▶ _Work request_
Only one stretch of the data below is wanted: the lines from the one with "rewrite Zminus_mod_idemp_r." through the one with "- assert (Hc0", repeated exactly.

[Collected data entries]
Lemma ticker_due s id D s' e : wf s → at_ s ≠ AtTick → due s id D →
  TickFunc s = Some (s', e) → e = None ∧ due s' id D.
Proof.
  intros [Hw Has Hc Hca Hz] Ha (l & t & [L1 L2] & Hin & Ht & Hr & HD & Hsl) Hx.
  unfold TickFunc in Hx. unfold position, left_, laps in HD.
  destruct (at_ s) eqn:E; [done|..]; simplify_eq; (split; [done|]); unfold due.
  - exists l, t. split; [done|]. split; [done|]. split; [done|]. split; [done|].
    split; [|simpl; by case_match].
    specialize (Hsl eq_refl). unfold position, left_, laps. simpl. rewrite work_index.
    rewrite wrap_small by wordlia.
    set (c := current_work_wheel_index_ (wheel s)) in *.
    destruct (Z.eqb_spec ((c + 1) mod 512) 0) as [E0|E0].
    + assert (c = 511) as -> by (Z.to_euclidean_division_equations; lia). simpl.
      destruct l as [j|a|]; simpl in Hin; [|lia|done].
      assert (j ≠ 511) by congruence.
      replace (511 + 1) with (1 * 512) by lia. rewrite Z.mod_mul by lia.
      rewrite (Z.mod_small (j - 0)) by lia. Z.to_euclidean_division_equations. lia.
    + assert ((c + 1) mod 512 = c + 1) as -> by (Z.to_euclidean_division_equations; lia).
      destruct l as [j|a|]; simpl in Hin; [|lia|done].
      replace (j - (c + 1)) with (j - c - 1) by lia. lia.
  - exists l, t. split; [done|]. split; [done|]. split; [done|]. split; [done|].
    split; [|done]. unfold position, left_, laps. simpl. rewrite assistant_index.
    rewrite wrap_small by wordlia.
    destruct l as [j|a|]; simpl in Hin; [done| |done].
    rewrite Zminus_mod_idemp_r.
    replace (a - (current_assistant_wheel_index_ (wheel s) + 1)) with
      (a - current_assistant_wheel_index_ (wheel s) - 1) by lia. done.
  - assert (Hc0 := Hz (or_intror eq_refl)). set (ca := current_assistant_wheel_index_ (wheel s)) in *.
    destruct (decide (l = InAssistant ca)) as [->|Hne].
    + exists (InWork (remainder_interval_ms t)), t. simpl. split; [split|].
      * intros j. simpl. rewrite (occ_cascade _ _ _ _ _ Hw) by (intros ? H1; by simplify_eq).
        rewrite Ht, L1, L2. rewrite (decide_False (P := InAssistant _ = InWork _)) by done.
        rewrite (decide_True (P := InAssistant _ = InAssistant _)) by done.
        repeat case_decide; simpl; congruence.
      * intros a. simpl. fold ca. rewrite bucket_zset. case_decide as Hj; [done|].
        rewrite L2, decide_False; [done|]. intros [= ->]. apply Hj. lia.
      * split; [done|]. split; [done|]. split; [done|]. split; [|done].
        unfold position, left_, laps. simpl. rewrite Hc0, !Z.sub_0_r, Z.sub_diag.
        rewrite Z.mod_small by lia. change (0 mod 64) with 0. lia.
    + exists l, t. simpl. split; [split|].
      * intros j. simpl. rewrite (occ_cascade _ _ _ _ _ Hw) by (intros ? H1; by simplify_eq).
        rewrite Ht, L1, L2. fold ca. rewrite (decide_False (P := l = InAssistant ca)) by done.
        destruct (decide (remainder_interval_ms t = j)); by rewrite app_nil_r.
      * intros a. simpl. fold ca. rewrite bucket_zset. case_decide as Hj; [|by rewrite L2].
        destruct Hj as [<- _]. by rewrite decide_False.
      * split; [done|]. split; [done|]. split; [done|]. split; [|done].
        unfold position, left_, laps. simpl. fold ca.
        destruct l as [j|a|]; simpl in Hin; [done| |done].
        assert (a ≠ ca) by congruence. Z.to_euclidean_division_equations. lia.
Qed.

▶ _Solved problem_
    rewrite Zminus_mod_idemp_r.
    replace (a - (current_assistant_wheel_index_ (wheel s) + 1)) with
      (a - current_assistant_wheel_index_ (wheel s) - 1) by lia. done.
  - assert (Hc0 := Hz (or_intror eq_refl)). set (ca := current_assistant_wheel_index_ (wheel s)) in *.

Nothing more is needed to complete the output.